(* ===== verification/PdmaMem.v ===== *)
(** * PDMA memory-to-memory functions

    The end of [drv_pdma.c]: a pool of actors - memory-to-memory channels, each with
    a semaphore its interrupt callback releases - behind [nu_pdma_memfun],
    [nu_pdma_mempush] and [nu_pdma_memcpy].  A semaphore is its value, [None] for a
    NULL pointer.  This file follows one thread, for which the pool's mutex is free when it
    takes it; while the thread blocks, the rest of the system runs: [env_step].  The
    theorems say what [nu_pdma_memcpy] asks of the actors and what an actor returns.
    [PdmaPool] has the functions of several threads, their accesses interleaved. *)

From Stdlib Require Import ZArith Lia Bool.
From stdpp Require Import base tactics numbers list option gmap.
From S2P Require Import Prelude BitUtil PdmaRegs Pdma PdmaFacts PdmaAlloc PdmaDesc PdmaTimeout PdmaXfer.

Open Scope Z_scope.

Definition RT_SEM_VALUE_MAX : Z := 65535.
Definition sizeof_actor : Z := 12.

(** The addresses of the actor array and of [nu_pdma_memfun_cb]. *)
Class MemAddr : Type := { actor_base : Z; memfun_cb_addr : Z }.

(** The surroundings: what happens while a thread waits and for how many steps it is
    followed, and whether the kernel has memory for a semaphore or mutex. *)
Class MemEnv : Type := {
  env_step : M drv unit;
  env_fuel : nat;
  obj_create_ok : drv -> bool
}.

Section mem.
Context `{ADDR : MemAddr} `{HW : PdmaHw} `{HS : !PdmaHwSpec} `{RH : RtHeap} `{CBS : Callbacks} `{ENV : MemEnv}.
(** The callback that [t] runs for actor [i], whose transfer is that of [t1]. *)
Lemma polite_callback i t1 a h' :
  T !! t = None -> chan_by (chan (actor_of h i)) = Some t1 -> chan_by (chan a) = Some t1 ->
  wake a = match chan a with Ended _ _ _ _ => 1 | _ => 0 end ->
  (forall r, underway h t1 i r -> underway h' t1 i r) ->
  (forall u t' r ev l, chan (actor_of h i) = Ending u t' r ev l -> u = t) ->
  mask h' = mask h -> slots h' = slots h -> lock h' = lock h -> actor_of h' = upd (actor_of h) i a -> clashes h' = clashes h ->
  (forall u, moved h' u = moved h u \/ u = t1 /\ exists r, chan (actor_of h i) = Running t1 r) -> polite h' (T !! t).
Proof.
  intros Ht Hb Hb' Hw Hun Hend E1 E2 E3 E4 E5 E6. pose proof (pv_by _ _ _ HI _ _ Hb) as Ht1. exists T. split_and!; [|done|].
  - destruct HI as [H1 H2 H3 H4]. split; rewrite ?E1, ?E2, ?E4, ?E5; try done; intros j; destruct (Z.eq_dec j i) as [->|Hne];
      rewrite ?upd_eq, ?upd_ne by done; auto. intros u Hu. congruence.
  - intros u Hu. split; [done|].
    assert (Hj : forall j, T !! u = Some (Working j) -> u = t1 /\ j = i \/ u <> t1 /\ actor_of h' j = actor_of h j).
    { intros j Hj. destruct (Z.eq_dec j i) as [->|Hne]; [left|right].
      - split; [|done]. by apply (pi_inj _ _ _ _ (pv_count _ _ _ HI) _ _ i).
      - split; [congruence|]. by rewrite E4, upd_ne. }
    split; unfold my_lock; rewrite ?E3; try done.
    + intros Hr. destruct (E6 u) as [|[-> [r Hc]]]; [done|]. by destruct (Hr i r Ht1).
    + intros j Hp Hidle. destruct (Hj j Hp) as [[-> ->]|[_ ?]]; [|done]. unfold idle_for in Hidle. by rewrite Hidle in Hb.
    + intros j r Hp. destruct (Hj j Hp) as [[-> ->]|[Hne Ea]]; [by apply Hun|]. unfold underway. rewrite Ea.
      by destruct (E6 u) as [->|[-> _]].
    + intros j t' r ev l Hc. rewrite E4. destruct (Z.eq_dec j i) as [->|Hne]; [|by rewrite upd_ne]. by destruct Hu; eapply Hend.
Qed.

Lemma no_transfer i u : (forall j, T !! t <> Some (Working j)) -> chan_by (chan (actor_of h i)) = Some u -> u <> t.
Proof. intros Hn Hu ->. by apply (Hn i), (pv_by _ _ _ HI). Qed.

Lemma finished_one i r n j u : T !! t = Some (Working i) -> finished h t i r n -> chan_by (chan (actor_of h j)) = Some u -> u <> t.
Proof.
  intros Ht (ev & l & Hc & _) Hu ->. pose proof (pv_by _ _ _ HI _ _ Hu) as Hj. assert (j = i) by congruence. subst. by rewrite Hc in Hu.
Qed.

Lemma free_channel i : (forall u, T !! u <> Some (Working i)) -> idle_for h i.
Proof.
  intros Hn. unfold idle_for. destruct (chan (actor_of h i)) as [|u r|v u r ev l|u r ev l] eqn:E; [done|..].
  all: destruct (Hn u); apply (pv_by _ _ _ HI); by rewrite E.
Qed.

(** A setting of an idle actor. *)
Lemma polite_idle i a :
  T !! t = Some (Working i) -> idle_for h i -> chan a = Idle -> wake a = wake (actor_of h i) -> polite (set_actor i a h) (Some (Working i)).
Proof.
  intros Ht Hi Ha Hw. rewrite <-Ht. pose proof (pv_wake _ _ _ HI i) as Hwk. unfold idle_for in Hi. rewrite Hi in Hwk.
  apply (polite_actor i a); try done; [unfold no_callback; by rewrite Hi|left; by rewrite Ha|by rewrite Ha, Hw|apply HI].
Qed.

Lemma pool_point c b o kk ch x h' p :
  T !! t = p -> point h t p c (Do o kk) b -> (match c, p with Memfun _, (None | Some Took) => True | _, _ => False end) ->
  access o ch h = Some (x, h') -> exists p', polite h' p' /\ point h' t p' c (kk x) b.
Proof.
  intros Ht Hpt Hc. remember (Do o kk) as q eqn:Eq. pose proof (pv_count _ _ _ HI) as HC. destruct Hpt; try discriminate; try done.
  - injection Eq as <- <-. cbn. rewrite (pi_sem _ _ _ _ HC). intros [= <- <-]. exists None. rewrite <-Ht at 1. split; [apply pool_polite_refl|by apply pt_take].
  - injection Eq as <- <-. cbn. rewrite (pi_sem _ _ _ _ HC). destruct (Z.ltb_spec 0 (m - Z.of_nat (size T))); [|done]. intros [= <- <-].
    exists (Some Took). split; [|by apply pt_lock]. rewrite <-(lookup_insert_eq T t Took). apply polite_slots.
    + by eapply counted_take.
    + intros u Hu. by rewrite lookup_insert_ne.
    + intros i u. apply no_transfer. by rewrite Ht.
  - injection Eq as <- <-. cbn. destruct (lock h) eqn:El; [done|]. intros [= <- <-]. exists (Some Took). rewrite <-Ht at 1.
    split; [apply polite_lock; by left|by apply pt_pick].
  - injection Eq as <- <-. intros [= <- <-]. exists (Some Took). rewrite <-Ht at 1. split; [apply pool_polite_refl|].
    destruct (counted_pick _ _ _ _ HC t Ht) as [Hr _]. pose proof (pi_range _ _ _ _ HC). unfold NU_PDMA_MEMFUN_ACTOR_MAX in *.
    destruct (Z.eqb_spec (nu_cto (mask h)) 32); [lia|]. by apply pt_set.
  - injection Eq as <- <-. intros [= <- <-]. exists (Some Took). rewrite <-Ht at 1. split; [apply pool_polite_refl|by apply pt_write].
  - injection Eq as <- <-. intros [= <- <-]. destruct (counted_pick _ _ _ _ HC t Ht) as [Hr Hno].
    exists (Some (Working (nu_cto (mask h)))). split.
    + apply polite_mask; [done|by apply counted_set|]. intros i u. apply no_transfer. by rewrite Ht.
    + apply pt_unlock; [done|lia|]. by apply free_channel.
Qed.

Lemma settings_point c b o kk ch x h' i :
  T !! t = Some (Working i) -> point h t (Some (Working i)) c (Do o kk) b ->
  access o ch h = Some (x, h') -> exists p', polite h' p' /\ point h' t p' c (kk x) b.
Proof.
  intros Ht Hpt. remember (Do o kk) as q eqn:Eq. remember (Some (Working i)) as p eqn:Ep. pose proof (pv_count _ _ _ HI) as HC.
  destruct Hpt; try discriminate; injection Ep as ->.
  - injection Eq as <- <-. cbn. rewrite H. destruct (Z.eqb_spec t t); [|done]. intros [= <- <-]. exists (Some (Working i)). rewrite <-Ht at 1.
    split; [apply polite_lock; by right|]. unfold employed. destruct (Z.ltb_spec i 0); [lia|]. by apply pt_work.
  - injection Eq as <- <-. intros [= <- <-]. exists (Some (Working i)). split; [by apply polite_idle|].
    apply pt_filter; [done|unfold idle_for; cbn; by rewrite upd_eq|cbn; by rewrite upd_eq].
  - injection Eq as <- <-. intros [= <- <-]. exists (Some (Working i)). split; [by apply polite_idle|].
    apply pt_callback; [done|unfold idle_for; cbn; by rewrite upd_eq|cbn; by rewrite upd_eq].
  - injection Eq as <- <-. intros [= <- <-]. exists (Some (Working i)). split; [by apply polite_idle|].
    apply pt_clear_result; [done|unfold idle_for; cbn; by rewrite upd_eq|cbn; by rewrite upd_eq].
  - injection Eq as <- <-. intros [= <- <-]. exists (Some (Working i)). split; [by apply polite_idle|].
    apply pt_transfer; [done|unfold idle_for; cbn; by rewrite upd_eq|cbn; by rewrite upd_eq].
  - injection Eq as <- <-. cbn. unfold idle_for in *. destruct (ch =? 1); intros [= <- <-]; exists (Some (Working i)); rewrite <-Ht at 1.
    + split; [apply pool_polite_refl|]. apply pt_wait; [done|]. unfold underway. by rewrite H0.
    + split.
      * eapply (polite_actor i); try done; cbn.
        -- unfold no_callback. by rewrite H0.
        -- by right.
        -- rewrite (pv_wake _ _ _ HI), H0. done.
        -- rewrite H0, (pv_clash _ _ _ HI). done.
        -- intros u Hu. by rewrite upd_ne.
      * apply pt_wait; [done|]. unfold underway. cbn. rewrite upd_eq. cbn. split; [done|]. rewrite H1. by destruct r.
  - injection Eq as <- <-. cbn. pose proof (pv_wake _ _ _ HI i) as Hw. destruct (Z.ltb_spec 0 (wake (actor_of h i))); [|done].
    intros [= <- <-]. exists (Some (Working i)). rewrite <-Ht at 1. unfold underway in H0.
    destruct (chan (actor_of h i)) as [|u r'|v u r' ev l|u r' ev l] eqn:Ec; try lia. destruct H0 as (-> & -> & Hm & Hlo & Hres). split.
    + eapply (polite_actor i); try done; [unfold no_callback; by rewrite Ec|by left|cbn; lia|apply HI].
    + apply pt_count; [done|]. exists ev, l. cbn. by rewrite upd_eq.
  - injection Eq as <- <-. intros [= <- <-]. exists (Some (Working i)). rewrite <-Ht at 1. split; [apply pool_polite_refl|].
    destruct (tst _ _) eqn:Et; [|by apply pt_left]. apply pt_abort; [done|]. destruct H0 as (ev & l & Hi & Hm & Hr & Hl & _).
    exists ev, l. split_and!; try done. unfold outcome. by rewrite <-Hr, Et.
  - injection Eq as <- <-. intros [= <- <-]. exists (Some (Working i)). rewrite <-Ht at 1. split; [apply pool_polite_refl|].
    apply pt_abort; [done|]. destruct H0 as (ev & l & Hi & Hm & Hr & Hl & _). exists ev, l. split_and!; try done. unfold outcome. by rewrite <-Hr, H1, Hl.
  - injection Eq as <- <-. intros [= <- <-]. exists (Some (Working i)). rewrite <-Ht at 1. split; [apply pool_polite_refl|].
    destruct (tst _ _); [by apply pt_terminate|by apply pt_fire].
  - injection Eq as <- <-. intros [= <- <-]. destruct (H0) as (ev & l & Hi & Hm & Hr & Hl & Hn). rewrite Hi. exists (Some (Working i)). split; [by apply polite_idle|].
    apply pt_fire; [done|]. exists ev, l. cbn. by rewrite upd_eq.
  - injection Eq as <- <-. cbn. destruct (lock h) eqn:El; [done|]. intros [= <- <-]. exists (Some (Working i)). rewrite <-Ht at 1.
    split; [apply polite_lock; by left|by apply pt_clear].
  - injection Eq as <- <-. intros [= <- <-]. exists (Some (Working i)). rewrite <-Ht at 1. split; [apply pool_polite_refl|by apply pt_clear_set].
  - injection Eq as <- <-. intros [= <- <-]. exists (Some Cleared). split.
    + apply polite_mask; [done|by apply counted_clear|]. intros j u. by eapply finished_one.
    + apply pt_cleared; [done|]. destruct H0 as (ev & l & _ & Hm & _ & _ & Hn). by exists ev, l.
Qed.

══════════════════════════════

Instructions for the task: Out of the material above, output word for word the line with "intros Ht Hb", the line with "- intros u Hu. split; [done|].", and all lines between them, with nothing else.

Solution to the exercise:
  intros Ht Hb Hb' Hw Hun Hend E1 E2 E3 E4 E5 E6. pose proof (pv_by _ _ _ HI _ _ Hb) as Ht1. exists T. split_and!; [|done|].
  - destruct HI as [H1 H2 H3 H4]. split; rewrite ?E1, ?E2, ?E4, ?E5; try done; intros j; destruct (Z.eq_dec j i) as [->|Hne];
      rewrite ?upd_eq, ?upd_ne by done; auto. intros u Hu. congruence.
  - intros u Hu. split; [done|].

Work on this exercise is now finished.